### TASK GOAL
Within the records below, reproduce without change the lines from the line that has "Definition task_client (k" through the line that has "open_fds : gset Z;", and only those.

(Saved data entries)
━━━━━━
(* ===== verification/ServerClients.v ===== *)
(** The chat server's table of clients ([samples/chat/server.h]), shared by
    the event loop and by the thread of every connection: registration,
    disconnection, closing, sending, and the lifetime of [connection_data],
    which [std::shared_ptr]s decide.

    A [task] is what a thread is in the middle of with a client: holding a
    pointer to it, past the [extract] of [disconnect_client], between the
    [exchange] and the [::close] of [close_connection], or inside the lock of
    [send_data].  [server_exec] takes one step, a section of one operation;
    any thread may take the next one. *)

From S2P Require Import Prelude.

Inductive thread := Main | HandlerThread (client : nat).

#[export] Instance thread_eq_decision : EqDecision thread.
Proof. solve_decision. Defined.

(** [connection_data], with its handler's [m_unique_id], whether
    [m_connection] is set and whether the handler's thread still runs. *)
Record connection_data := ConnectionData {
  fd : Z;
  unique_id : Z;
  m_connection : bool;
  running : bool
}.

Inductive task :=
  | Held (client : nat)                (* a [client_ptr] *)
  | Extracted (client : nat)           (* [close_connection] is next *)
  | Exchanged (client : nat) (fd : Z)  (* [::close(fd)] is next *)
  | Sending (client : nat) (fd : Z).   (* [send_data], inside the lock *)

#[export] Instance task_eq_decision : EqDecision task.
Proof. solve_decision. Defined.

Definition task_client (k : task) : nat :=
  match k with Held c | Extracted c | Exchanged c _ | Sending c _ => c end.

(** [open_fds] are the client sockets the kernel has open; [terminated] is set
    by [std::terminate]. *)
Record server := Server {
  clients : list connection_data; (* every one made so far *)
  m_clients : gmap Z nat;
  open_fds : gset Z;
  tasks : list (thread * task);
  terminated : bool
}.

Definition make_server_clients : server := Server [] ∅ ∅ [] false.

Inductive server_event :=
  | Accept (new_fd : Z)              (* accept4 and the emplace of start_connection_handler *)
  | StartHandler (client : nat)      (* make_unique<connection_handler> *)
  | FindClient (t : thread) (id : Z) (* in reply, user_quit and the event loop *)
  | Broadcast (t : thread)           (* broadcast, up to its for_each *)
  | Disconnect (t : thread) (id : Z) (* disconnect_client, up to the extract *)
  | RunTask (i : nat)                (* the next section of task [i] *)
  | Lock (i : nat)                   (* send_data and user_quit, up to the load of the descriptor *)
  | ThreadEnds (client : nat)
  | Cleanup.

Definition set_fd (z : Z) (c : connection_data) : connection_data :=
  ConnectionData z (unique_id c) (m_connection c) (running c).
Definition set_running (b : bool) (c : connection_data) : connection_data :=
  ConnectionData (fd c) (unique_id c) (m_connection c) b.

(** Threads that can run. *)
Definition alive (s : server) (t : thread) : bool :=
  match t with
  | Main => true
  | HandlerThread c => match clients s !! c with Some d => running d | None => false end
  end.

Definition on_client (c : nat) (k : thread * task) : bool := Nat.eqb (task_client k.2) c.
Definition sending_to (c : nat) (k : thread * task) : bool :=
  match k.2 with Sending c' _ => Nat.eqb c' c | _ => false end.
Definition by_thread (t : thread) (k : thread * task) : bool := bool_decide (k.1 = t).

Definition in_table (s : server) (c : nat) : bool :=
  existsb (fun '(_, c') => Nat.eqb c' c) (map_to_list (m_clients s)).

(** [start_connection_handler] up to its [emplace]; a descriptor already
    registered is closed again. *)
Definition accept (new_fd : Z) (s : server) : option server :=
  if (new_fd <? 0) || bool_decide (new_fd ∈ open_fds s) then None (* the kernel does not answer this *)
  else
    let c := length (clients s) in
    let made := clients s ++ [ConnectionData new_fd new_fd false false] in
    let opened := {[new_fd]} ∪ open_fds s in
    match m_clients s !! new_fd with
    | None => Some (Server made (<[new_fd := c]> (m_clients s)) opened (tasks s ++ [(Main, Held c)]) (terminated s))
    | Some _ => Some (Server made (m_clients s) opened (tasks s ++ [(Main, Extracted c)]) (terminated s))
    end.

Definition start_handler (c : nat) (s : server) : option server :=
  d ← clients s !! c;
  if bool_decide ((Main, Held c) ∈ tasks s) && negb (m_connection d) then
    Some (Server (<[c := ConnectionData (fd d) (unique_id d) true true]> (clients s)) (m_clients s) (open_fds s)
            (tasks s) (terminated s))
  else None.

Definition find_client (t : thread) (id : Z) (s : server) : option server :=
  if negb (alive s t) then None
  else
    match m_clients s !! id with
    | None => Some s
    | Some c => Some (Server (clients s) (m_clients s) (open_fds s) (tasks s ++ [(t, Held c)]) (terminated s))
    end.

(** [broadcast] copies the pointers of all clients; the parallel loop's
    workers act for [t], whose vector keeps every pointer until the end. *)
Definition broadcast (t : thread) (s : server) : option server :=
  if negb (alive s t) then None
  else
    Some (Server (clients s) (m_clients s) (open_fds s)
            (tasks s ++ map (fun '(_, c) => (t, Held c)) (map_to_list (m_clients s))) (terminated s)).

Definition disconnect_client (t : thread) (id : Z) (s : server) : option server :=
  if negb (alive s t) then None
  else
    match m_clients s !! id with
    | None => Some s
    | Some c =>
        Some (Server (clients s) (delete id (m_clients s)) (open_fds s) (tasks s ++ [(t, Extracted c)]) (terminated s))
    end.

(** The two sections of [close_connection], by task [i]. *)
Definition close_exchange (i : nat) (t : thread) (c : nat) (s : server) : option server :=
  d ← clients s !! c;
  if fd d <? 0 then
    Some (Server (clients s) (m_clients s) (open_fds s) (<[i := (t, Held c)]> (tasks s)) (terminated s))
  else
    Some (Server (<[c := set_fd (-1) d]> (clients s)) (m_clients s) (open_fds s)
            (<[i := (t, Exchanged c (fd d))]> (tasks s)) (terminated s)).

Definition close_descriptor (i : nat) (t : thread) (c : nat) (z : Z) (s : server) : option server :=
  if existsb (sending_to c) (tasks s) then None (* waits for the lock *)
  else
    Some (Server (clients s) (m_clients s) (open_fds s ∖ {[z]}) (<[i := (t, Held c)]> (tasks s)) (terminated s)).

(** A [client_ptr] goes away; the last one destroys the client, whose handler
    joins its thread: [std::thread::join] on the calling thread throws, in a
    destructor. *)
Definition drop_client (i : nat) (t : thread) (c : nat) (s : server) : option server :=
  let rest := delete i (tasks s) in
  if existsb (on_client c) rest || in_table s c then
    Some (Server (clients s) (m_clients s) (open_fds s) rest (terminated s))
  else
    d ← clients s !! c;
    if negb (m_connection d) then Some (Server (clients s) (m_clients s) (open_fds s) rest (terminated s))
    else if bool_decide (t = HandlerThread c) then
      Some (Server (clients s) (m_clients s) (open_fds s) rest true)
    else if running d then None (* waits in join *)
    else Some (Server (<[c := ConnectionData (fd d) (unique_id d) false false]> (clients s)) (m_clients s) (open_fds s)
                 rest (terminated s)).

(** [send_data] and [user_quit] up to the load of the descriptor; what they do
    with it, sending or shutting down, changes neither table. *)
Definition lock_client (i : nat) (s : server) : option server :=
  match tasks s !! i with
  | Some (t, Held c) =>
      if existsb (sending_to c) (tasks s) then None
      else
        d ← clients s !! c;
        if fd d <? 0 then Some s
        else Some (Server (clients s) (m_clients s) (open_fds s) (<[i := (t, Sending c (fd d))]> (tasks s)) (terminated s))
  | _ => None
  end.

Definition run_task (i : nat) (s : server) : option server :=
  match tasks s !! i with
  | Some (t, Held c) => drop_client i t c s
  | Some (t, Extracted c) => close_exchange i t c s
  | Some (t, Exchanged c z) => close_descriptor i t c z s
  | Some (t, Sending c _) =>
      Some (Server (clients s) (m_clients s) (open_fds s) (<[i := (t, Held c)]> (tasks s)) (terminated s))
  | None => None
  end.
━━━━━━
### WRITTEN SOLUTION
Definition task_client (k : task) : nat :=
  match k with Held c | Extracted c | Exchanged c _ | Sending c _ => c end.

(** [open_fds] are the client sockets the kernel has open; [terminated] is set
    by [std::terminate]. *)
Record server := Server {
  clients : list connection_data; (* every one made so far *)
  m_clients : gmap Z nat;
  open_fds : gset Z;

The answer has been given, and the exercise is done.